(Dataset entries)
++++++++++

(* ===== verification/Psaux.v ===== *)
(** * The PS/2 mouse (src/psaux.c)

    [mouse] gathers the static variables of the file, those of [psaux_intr]
    and [poll_mouse] included. The messages on the console and the serial
    port are not modelled. *)
From S2P Require Import Prelude Bits Io Intr Keyb.

Definition KB_CMD_AUX_ENABLE : Z := 0xa8.
Definition KB_CMD_PSAUX : Z := 0xd4.
Definition KB_CCB_AUX_INTREN : Z := 0x02.
Definition KB_CCB_AUX_DISABLE : Z := 0x20.
Definition AUX_CMD_READ_MOUSE : Z := 0xeb.
Definition AUX_CMD_ENABLE : Z := 0xf4.
Definition AUX_CMD_DEFAULTS : Z := 0xf6.
Definition AUX_PKT0_XSIGN : Z := 0x10.
Definition AUX_PKT0_YSIGN : Z := 0x20.
Definition AUX_PKT0_OVF_BITS : Z := Z.lor 0x40 0x80.
Definition AUX_PKT0_BUTTON_BITS : Z := Z.lor (Z.lor 1 2) 4.
Definition STAT_AUX_PENDING : Z := Z.lor KB_STAT_OUTBUF_FULL KB_STAT_AUX.

Record mouse := mk_mouse {
  mx : Z; my : Z;
  bnstate : Z;
  present : bool;
  bounds : list Z;
  intr_mode : bool;
  data : list Z; idx : Z;
  pkt : list Z; poll_state : Z
}.

Definition set_pos (m : mouse) (x y bn : Z) : mouse :=
  mk_mouse x y bn (present m) (bounds m) (intr_mode m) (data m) (idx m) (pkt m) (poll_state m).
Definition set_data (m : mouse) (d : list Z) (i : Z) : mouse :=
  mk_mouse (mx m) (my m) (bnstate m) (present m) (bounds m) (intr_mode m) d i (pkt m) (poll_state m).
Definition set_poll (m : mouse) (p : list Z) (s : Z) : mouse :=
  mk_mouse (mx m) (my m) (bnstate m) (present m) (bounds m) (intr_mode m) (data m) (idx m) p s.

Section psaux.
Context `{Device} {F : Type}.

(** The command byte is read, changed and written back; then the mouse is
    reset to its defaults and enabled, which it acknowledges. *)
Definition init_mouse (m : mouse) : IO mouse :=
  _ ← kb_send_cmd KB_CMD_AUX_ENABLE;
  b ← kb_wait_read;
  _ ← (if b : bool then _ ← kb_read_data; mret tt else mret tt);
  _ ← kb_send_cmd KB_CMD_GET_CMDBYTE;
  val ← kb_read_data;
  let val := Z.lor (Z.land val (Z.lnot KB_CCB_AUX_DISABLE)) KB_CCB_AUX_INTREN in
  _ ← kb_send_cmd KB_CMD_SET_CMDBYTE;
  _ ← kb_send_data val;
  b ← kb_wait_read;
  _ ← (if b : bool then _ ← kb_read_data; mret tt else mret tt);
  _ ← kb_send_cmd KB_CMD_PSAUX;
  _ ← kb_send_data AUX_CMD_DEFAULTS;
  _ ← kb_read_data;
  _ ← kb_send_cmd KB_CMD_PSAUX;
  _ ← kb_send_data AUX_CMD_ENABLE;
  val ← kb_read_data;
  mret (mk_mouse (mx m) (my m) (bnstate m) (val =? KB_ACK) (bounds m) true (data m) (idx m) (pkt m) (poll_state m)).

Definition have_mouse (m : mouse) : bool := present m.

Definition set_mouse_bounds (m : mouse) (x0 y0 x1 y1 : Z) : mouse :=
  mk_mouse (mx m) (my m) (bnstate m) (present m) [x0; y0; x1; y1] (intr_mode m)
    (data m) (idx m) (pkt m) (poll_state m).

Definition init_psaux (st : intr F) (psaux_intr : F) (m : mouse) : IO (intr F * mouse) :=
  st ← interrupt st (IRQ_TO_INTR 12) (Some psaux_intr);
  m ← init_mouse m;
  mret (st, set_mouse_bounds m 0 0 319 199).

(** [dx |= 0xffffff00] on an int. *)
Definition sign_extend (flag d : Z) : Z :=
  if negb (flag =? 0) then s32 (Z.lor d 0xffffff00) else d.

Definition clamp (x lo hi : Z) : Z :=
  let x := if x <? lo then lo else x in if hi <? x then hi else x.

Definition proc_mouse_data (m : mouse) (d : list Z) : mouse :=
  let d0 := nth 0 d 0 in
  if negb (Z.land d0 AUX_PKT0_OVF_BITS =? 0) then m else
  let dx := sign_extend (Z.land d0 AUX_PKT0_XSIGN) (nth 1 d 0) in
  let dy := sign_extend (Z.land d0 AUX_PKT0_YSIGN) (nth 2 d 0) in
  let x := s32 (mx m + dx) in
  let y := s32 (my m - dy) in
  set_pos m (clamp x (nth 0 (bounds m) 0) (nth 2 (bounds m) 0))
    (clamp y (nth 1 (bounds m) 0) (nth 3 (bounds m) 0)) (Z.land d0 AUX_PKT0_BUTTON_BITS).

Definition psaux_intr (m : mouse) : IO mouse :=
  stat ← inb KB_STATUS_PORT;
  if Z.land stat KB_STAT_AUX =? 0 then mret m else
  b ← kb_read_data;
  d ← lift (of_option (zinsert (data m) (idx m) b));
  let i := idx m + 1 in
  if 3 <=? i then mret (proc_mouse_data (set_data m d 0) d) else mret (set_data m d i).

Definition aux_pending : IO bool :=
  v ← inb KB_STATUS_PORT; mret (Z.land v STAT_AUX_PENDING =? STAT_AUX_PENDING).

Definition poll_mouse (m : mouse) : IO mouse :=
  let s := poll_state m in
  if s =? 0 then
    _ ← kb_send_cmd KB_CMD_PSAUX;
    _ ← kb_send_data AUX_CMD_READ_MOUSE;
    mret (set_poll m (pkt m) (s + 1))
  else if s =? 1 then
    b ← kb_wait_read;
    if b : bool then
      rd ← kb_read_data;
      mret (if rd =? KB_ACK then set_poll m (pkt m) (s + 1) else m)
    else mret m
  else if (2 <=? s) && (s <=? 4) then
    b ← kb_wait_read;
    m ← (if b : bool then
           p ← aux_pending;
           if p : bool then
             v ← kb_read_data;
             d ← lift (of_option (zinsert (pkt m) (s - 2) v));
             mret (set_poll m d (s + 1))
           else mret m
         else mret m);
    mret (if poll_state m =? 5 then set_poll (proc_mouse_data m (pkt m)) (pkt m) 0 else m)
  else mret m.

Definition mouse_state (m : mouse) : IO (Z * Z * Z * mouse) :=
  m ← (if intr_mode m then mret m else poll_mouse m);
  mret (mx m, my m, bnstate m, m).
End psaux.

(** ** Theorems *)

(** The movement a packet encodes: nine bits in two's complement. *)
Definition delta (sign : bool) (b : Z) : Z := if sign then b - 256 else b.

Lemma sign_extend_delta k d0 b : 0 <= b < 256 -> 0 <= k ->
  sign_extend (Z.land d0 (Z.shiftl 1 k)) b = delta (Z.testbit d0 k) b.
Proof.
  intros Hb Hk. unfold sign_extend, delta. rewrite land_pow2_testbit, negb_involutive by done.
  destruct (Z.testbit d0 k); [|done].
  assert (forall c, 0 <= c < 256 -> s32 (Z.lor c 0xffffff00) = c - 256) as Hall; [|by apply Hall].
  intros c Hc. apply Z.eqb_eq.
  apply (byte_cases (fun c => s32 (Z.lor c 0xffffff00) =? c - 256)); [by vm_compute|done].
Qed.

(** The pointer inside its bounds, and the bounds themselves. *)
Definition inside (m : mouse) : Prop :=
  nth 0 (bounds m) 0 <= mx m <= nth 2 (bounds m) 0 /\ nth 1 (bounds m) 0 <= my m <= nth 3 (bounds m) 0.
Definition bounds_ok (m : mouse) : Prop :=
  nth 0 (bounds m) 0 <= nth 2 (bounds m) 0 /\ nth 1 (bounds m) 0 <= nth 3 (bounds m) 0.

Definition clamped (x lo hi : Z) : Z := Z.max lo (Z.min x hi).

Lemma clamp_spec x lo hi : lo <= hi -> clamp x lo hi = clamped x lo hi.
Proof. intros H. unfold clamp, clamped. zcases. Qed.
Lemma clamped_range x lo hi : lo <= hi -> lo <= clamped x lo hi <= hi.
Proof. unfold clamped. lia. Qed.

Lemma proc_mouse_data_spec m b0 b1 b2 :
  bounds_ok m -> 0 <= b1 < 256 -> 0 <= b2 < 256 ->
  -2147480000 <= mx m <= 2147480000 -> -2147480000 <= my m <= 2147480000 ->
  proc_mouse_data m [b0; b1; b2] =
  if Z.testbit b0 6 || Z.testbit b0 7 then m else
  set_pos m (clamped (mx m + delta (Z.testbit b0 4) b1) (nth 0 (bounds m) 0) (nth 2 (bounds m) 0))
    (clamped (my m - delta (Z.testbit b0 5) b2) (nth 1 (bounds m) 0) (nth 3 (bounds m) 0)) (b0 mod 8).
Proof.
  intros [Hx Hy] H1 H2 Hmx Hmy. unfold proc_mouse_data. cbn [nth].
  assert (negb (Z.land b0 AUX_PKT0_OVF_BITS =? 0) = Z.testbit b0 6 || Z.testbit b0 7) as ->.
  { unfold AUX_PKT0_OVF_BITS. rewrite Z.land_lor_distr_r.
    pose proof (land_pow2_testbit b0 6 ltac:(lia)) as E6. pose proof (land_pow2_testbit b0 7 ltac:(lia)) as E7.
    change (Z.shiftl 1 6) with 0x40 in E6. change (Z.shiftl 1 7) with 0x80 in E7.
    destruct (Z.testbit b0 6), (Z.testbit b0 7); simpl in *.
    all: destruct (Z.eqb_spec (Z.lor (Z.land b0 64) (Z.land b0 128)) 0) as [E|E]; try done; exfalso.
    1,2,3: apply Z.lor_eq_0_iff in E; lia.
    apply E. apply Z.lor_eq_0_iff. lia. }
  destruct (_ || _); [done|].
  change AUX_PKT0_XSIGN with (Z.shiftl 1 4). change AUX_PKT0_YSIGN with (Z.shiftl 1 5).
  rewrite !sign_extend_delta by (done || lia).
  assert (-256 <= delta (Z.testbit b0 4) b1 <= 255) by (unfold delta; destruct (Z.testbit b0 4); lia).
  assert (-256 <= delta (Z.testbit b0 5) b2 <= 255) by (unfold delta; destruct (Z.testbit b0 5); lia).
  rewrite !s32_small by lia. rewrite !clamp_spec by done.
  f_equal. change AUX_PKT0_BUTTON_BITS with (Z.ones 3). by rewrite Z.land_ones by lia.
Qed.

Section transfer.
Context `{Device}.

Lemma kb_poll_ok n ready w : exists b w', kb_poll n ready w = Ok (b, w').
Proof.
  revert w. induction n as [|n IH]; intros w; [by eexists _, _|]. cbn [kb_poll]. io.
  destruct (ready _); [by eexists _, _|]. apply IH.
Qed.

Lemma kb_read_data_ok w : exists b w', kb_read_data w = Ok (b, w') /\ 0 <= b < 256.
Proof.
  unfold kb_read_data, kb_wait_read.
  destruct (kb_poll_ok (Z.to_nat 32768) (fun v => negb (Z.land v KB_STAT_OUTBUF_FULL =? 0)) w) as (b & w1 & E).
  rewrite (bind_ok _ _ _ _ _ E). io. eexists _, _. split; [reflexivity|]. apply (wrap_range 8). lia.
Qed.

(** The mouse has data whenever it interrupts. *)
Definition aux_ready : Prop := forall tr, Z.testbit (dev tr 8 0x64) 5 = true.

Lemma psaux_intr_step m w : aux_ready -> 0 <= idx m < Z.of_nat (length (data m)) ->
  exists b d w', 0 <= b < 256 /\ zinsert (data m) (idx m) b = Some d /\
    psaux_intr m w =
      Ok (if 3 <=? idx m + 1 then proc_mouse_data (set_data m d 0) d else set_data m d (idx m + 1), w').
Proof.
  intros Haux Hi. unfold psaux_intr. unfold mbind at 1, io_mbind at 1. unfold inb, input.
  set (w1 := mk_world _ _).
  assert (Z.land (wrap 8 (dev (trace w) 8 (u16 KB_STATUS_PORT))) KB_STAT_AUX =? 0 = false) as ->.
  { change KB_STAT_AUX with (Z.shiftl 1 5). rewrite land_pow2_testbit by lia.
    unfold wrap. rewrite Z.mod_pow2_bits_low by lia. change (u16 KB_STATUS_PORT) with 0x64. by rewrite Haux. }
  destruct (kb_read_data_ok w1) as (b & w2 & E & Hb). rewrite (bind_ok _ _ _ _ _ E).
  destruct (zinsert (data m) (idx m) b) as [d|] eqn:Ed; [|unfold zinsert in Ed; zcases].
  exists b, d, w2. split; [done|]. split; [done|]. cbv [mbind io_mbind lift of_option].
  by destruct (3 <=? idx m + 1).
Qed.

(** Three mouse interrupts deliver one packet: the pointer moves by the two
    nine-bit deltas the packet encodes (y upwards), is kept inside its
    bounds, and the buttons are those of the packet; a packet with an
    overflow bit is dropped as a whole. The next packet starts at byte 0. *)
Theorem psaux_packet m w :
  aux_ready -> bounds_ok m -> inside m -> length (data m) = 3%nat -> idx m = 0 ->
  -2147480000 <= mx m <= 2147480000 -> -2147480000 <= my m <= 2147480000 ->
  exists b0 b1 b2 m' w', (m ← psaux_intr m; m ← psaux_intr m; psaux_intr m) w = Ok (m', w') /\
    0 <= b1 < 256 /\ 0 <= b2 < 256 /\
    data m' = [b0; b1; b2] /\ idx m' = 0 /\ inside m' /\ bounds m' = bounds m /\
    (if Z.testbit b0 6 || Z.testbit b0 7 then mx m' = mx m /\ my m' = my m /\ bnstate m' = bnstate m
     else mx m' = clamped (mx m + delta (Z.testbit b0 4) b1) (nth 0 (bounds m) 0) (nth 2 (bounds m) 0) /\
          my m' = clamped (my m - delta (Z.testbit b0 5) b2) (nth 1 (bounds m) 0) (nth 3 (bounds m) 0) /\
          bnstate m' = b0 mod 8).
Proof.
  intros Haux Hb Hin Hlen Hi Hx Hy.
  destruct (data m) as [|x0 [|x1 [|x2 [|]]]] eqn:Ed; try done.
  destruct (psaux_intr_step m w Haux) as (b0 & d0 & w0 & Hb0 & E0 & R0); [rewrite Ed, Hi; simpl; lia|].
  rewrite Ed, Hi in E0. injection E0 as <-. rewrite Hi in R0.
  rewrite (bind_ok _ _ _ _ _ R0). clear R0. change (3 <=? 0 + 1) with false. cbv iota.
  destruct (psaux_intr_step (set_data m [b0; x1; x2] (0 + 1)) w0 Haux) as (b1 & d1 & w1 & Hb1 & E1 & R1); [simpl; lia|].
  injection E1 as <-. rewrite (bind_ok _ _ _ _ _ R1). clear R1.
  change (3 <=? idx (set_data m [b0; x1; x2] (0 + 1)) + 1) with false. cbv iota.
  set (m2 := set_data _ _ _).
  destruct (psaux_intr_step m2 w1 Haux) as (b2 & d2 & w2 & Hb2 & E2 & R2); [simpl; lia|].
  injection E2 as <-. rewrite R2. change (3 <=? idx m2 + 1) with true. cbv iota.
  set (m3 := set_data m2 _ _).
  rewrite (proc_mouse_data_spec m3 b0 b1 b2) by done.
  eexists b0, b1, b2, _, w2. split; [reflexivity|]. destruct Hb as [Hbx Hby].
  pose proof (clamped_range (mx m + delta (Z.testbit b0 4) b1) _ _ Hbx).
  pose proof (clamped_range (my m - delta (Z.testbit b0 5) b2) _ _ Hby).
  destruct Hin as [[? ?] [? ?]]. destruct (_ || _); unfold inside; cbn [set_pos mx my bounds]; split_and!; try (done || lia).
  all: unfold m3, m2; cbn [set_data mx my bounds]; lia.
Qed.
End transfer.

Definition mouse0 : mouse := mk_mouse 100 100 0 true [0; 0; 319; 199] true [0; 0; 0] 0 [0; 0; 0] 0.
(** A controller with mouse data pending: every read returns 0x39. *)
Definition aux_device : Device := fun _ _ _ => 0x39.

Lemma psaux_packet_witness : exists b0 b1 b2 m' w',
  (m ← @psaux_intr aux_device mouse0; m ← @psaux_intr aux_device m; @psaux_intr aux_device m) (mk_world [] false) = Ok (m', w') /\
    0 <= b1 < 256 /\ 0 <= b2 < 256 /\
    data m' = [b0; b1; b2] /\ idx m' = 0 /\ inside m' /\ bounds m' = [0; 0; 319; 199] /\
    (if Z.testbit b0 6 || Z.testbit b0 7 then mx m' = 100 /\ my m' = 100 /\ bnstate m' = 0
     else mx m' = clamped (100 + delta (Z.testbit b0 4) b1) 0 319 /\
          my m' = clamped (100 - delta (Z.testbit b0 5) b2) 0 199 /\
          bnstate m' = b0 mod 8).
Proof.
  apply (@psaux_packet aux_device mouse0 (mk_world [] false)); try done; try (split; simpl; lia); simpl; lia.
Defined.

++++++++++

→ WORK REQUEST
Read the entries above and find each line holding the word "zinsert". Copy it out.

→ RESULT FOR THIS TASK
  d ← lift (of_option (zinsert (data m) (idx m) b));
             d ← lift (of_option (zinsert (pkt m) (s - 2) v));
  exists b d w', 0 <= b < 256 /\ zinsert (data m) (idx m) b = Some d /\
  destruct (zinsert (data m) (idx m) b) as [d|] eqn:Ed; [|unfold zinsert in Ed; zcases].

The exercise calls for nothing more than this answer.